Formation, transformation.
Eternal Mind’s eternal recreation.
[142] We find such a vision in the Shepherd of Hermas, in Dante, in the second part of Faust, in Nietzsche’s Dionysian experience,3 in Wagner’s Ring, Tristan, Parsifal, in Spitteler’s Olympian Spring, in William Blake’s paintings and poetry, in the Hypnerotomachia of the monk Francesco Colonna,4 in Jacob Boehme’s poetic-philosophic stammerings,5 and in the magnificent but scurrilous imagery of E. T. A. Hoffmann’s tale The Golden Bowl.6 In more restricted and succinct form, this primordial experience is the essential content of Rider Haggard’s She and Ayesha, of Benoît’s L’Atlantide, of Alfred Kubin’s Die andere Seite, of Meyrink’s Das grüne Gesicht, of Goetz’s Das Reich ohne Raum, and of Barlach’s Der tote Tag. The list might be greatly extended.
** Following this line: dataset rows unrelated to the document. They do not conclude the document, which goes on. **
(* ===== verification/Concurrency.v ===== *)
(** * System calls as threads

    A system call is not one step: between two accesses to the data of the module
    another processor can run.  Here a call is a thread, a tree of atomic parts;
    each access to the monitor structure, to the list and to the probes is a part
    of its own, and a part that touches only objects the thread has allocated and
    the digest, which nothing changes, is one part.  Alone a thread does what the
    call does; two threads together can do what no sequence of calls does. *)

From S2P Require Import Prelude CString Kernel Utils Blacklist Logger Kprobes Scth Monitor Security.

(** ** Threads *)

(** A thread returns, or runs an atomic part and goes on with its result. *)
Inductive thread (A : Type) : Type :=
  | Done (a : A)
  | Atomic {B : Type} (m : K B) (k : B → thread A).
Arguments Done {_} _.
Arguments Atomic {_ _} _ _.

Fixpoint thread_bind {A B} (t : thread A) (f : A → thread B) : thread B :=
  match t with
  | Done a => f a
  | Atomic m k => Atomic m (λ b, thread_bind (k b) f)
  end.

#[export] Instance thread_ret : MRet thread := λ A, Done.
#[export] Instance thread_mbind : MBind thread := λ A B f t, thread_bind t f.

(** One atomic part. *)
Definition part {A} (m : K A) : thread A := Atomic m Done.

(** The thread when nothing else runs. *)
Fixpoint alone {A} (t : thread A) : K A :=
  match t with
  | Done a => mret a
  | Atomic m k => m ≫= λ b, alone (k b)
  end.

(** Two programs that do the same in every world. *)
Definition same {A} (m m' : K A) : Prop := ∀ w, m w = m' w.
Infix "≈" := same (at level 70).

#[export] Instance same_equiv {A} : Equivalence (@same A).
Proof.
  split; [by intros m w|by intros m m' H w|]. intros m1 m2 m3 H1 H2 w. by rewrite (H1 w).
Qed.

#[export] Instance same_bind {A B} :
  Proper (pointwise_relation A same ==> same ==> same) (mbind (M := K) (A := A) (B := B)).
Proof.
  intros k k' Hk m m' Hm w. unfold mbind, K_bind. rewrite (Hm w). destruct (m' w); [apply Hk|done].
Qed.

Lemma bind_assoc {A B C} (m : K A) (f : A → K B) (g : B → K C) :
  (m ≫= f) ≫= g ≈ m ≫= λ a, f a ≫= g.
Proof. intros w. unfold mbind, K_bind. by destruct (m w). Qed.

Lemma alone_bind {A B} (t : thread A) (f : A → thread B) :
  alone (t ≫= f) ≈ alone t ≫= λ a, alone (f a).
Proof.
  induction t as [a|C m k IH]; [done|]. change (alone (Atomic m k ≫= f)) with (m ≫= λ b, alone (k b ≫= f)).
  cbn [alone]. rewrite bind_assoc. apply same_bind; [|done]. intros b. apply IH.
Qed.

Lemma alone_part {A} (m : K A) : alone (part m) ≈ m.
Proof. intros w. cbn [alone part]. unfold mbind, K_bind. by destruct (m w). Qed.

(** Follows a thread and its program part by part. *)
Ltac in_step :=
  repeat match goal with
  | |- alone (Done ?a) ≈ _ => change (alone (Done a)) with (mret (M := K) a)
  | |- alone (mret ?a) ≈ _ => change (alone (mret a)) with (mret (M := K) a)
  | |- alone (part _) ≈ _ => rewrite alone_part
  | |- alone (_ ≫= _) ≈ _ => rewrite alone_bind
  | |- (_ ≫= _) ≈ (_ ≫= _) => apply same_bind; [intros ?|]
  | |- alone (if decide ?P then _ else _) ≈ (if decide ?P then _ else _) => destruct (decide P)
  | |- alone (match ?o with Some _ => _ | None => _ end) ≈ _ => destruct o
  | |- alone (let '(_, _) := ?r in _) ≈ _ => destruct r
  | |- ?m ≈ ?m => reflexivity
  | _ => progress (auto with threads)
  end.
Create HintDb threads.

Section calls.
Context `{AL : Alloc} `{CR : Crypto} `{KA : KprobeAPI}.

(** ** sys_switch_rf_state and sys_get_rf_state *)

(** One probe after the other. *)
Fixpoint for_probes_thread (f : kretprobe → Z * kretprobe) (i n : nat) : thread unit :=
  match n with
  | O => mret tt
  | S n' =>
      g ← part get_glob;
      l ← part (load_probes (g_kprobe_array g));
      p ← part (of_opt Overrun (l !! i));
      k ← part (get_krp p);
      part (put_krp p (f k).2) ;;
      for_probes_thread f (S i) n'
  end.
[143] In dealing with the psychological mode of creation, we need never ask ourselves what the material consists of or what it means. But this question forces itself upon us when we turn to the visionary mode. We are astonished, confused, bewildered, put on our guard or even repelled;7 we demand commentaries and explanations. We are reminded of nothing in everyday life, but rather of dreams, night-time fears, and the dark, uncanny recesses of the human mind. The public for the most part repudiates this kind of literature, unless it is crudely sensational, and even the literary critic finds it embarrassing. It is true that Dante and Wagner have made his task somewhat easier for him by disguising the visionary experience in a cloak of historical or mythical events, which are then erroneously taken to be the real subject-matter. In both cases the compelling power and deeper meaning of the work do not lie in the historical or mythical material, but in the visionary experience it serves to express. Rider Haggard, pardonably enough, is generally regarded as a romantic story-teller, but in his case too the tale is only a means—admittedly a rather lush one—for capturing a meaningful content.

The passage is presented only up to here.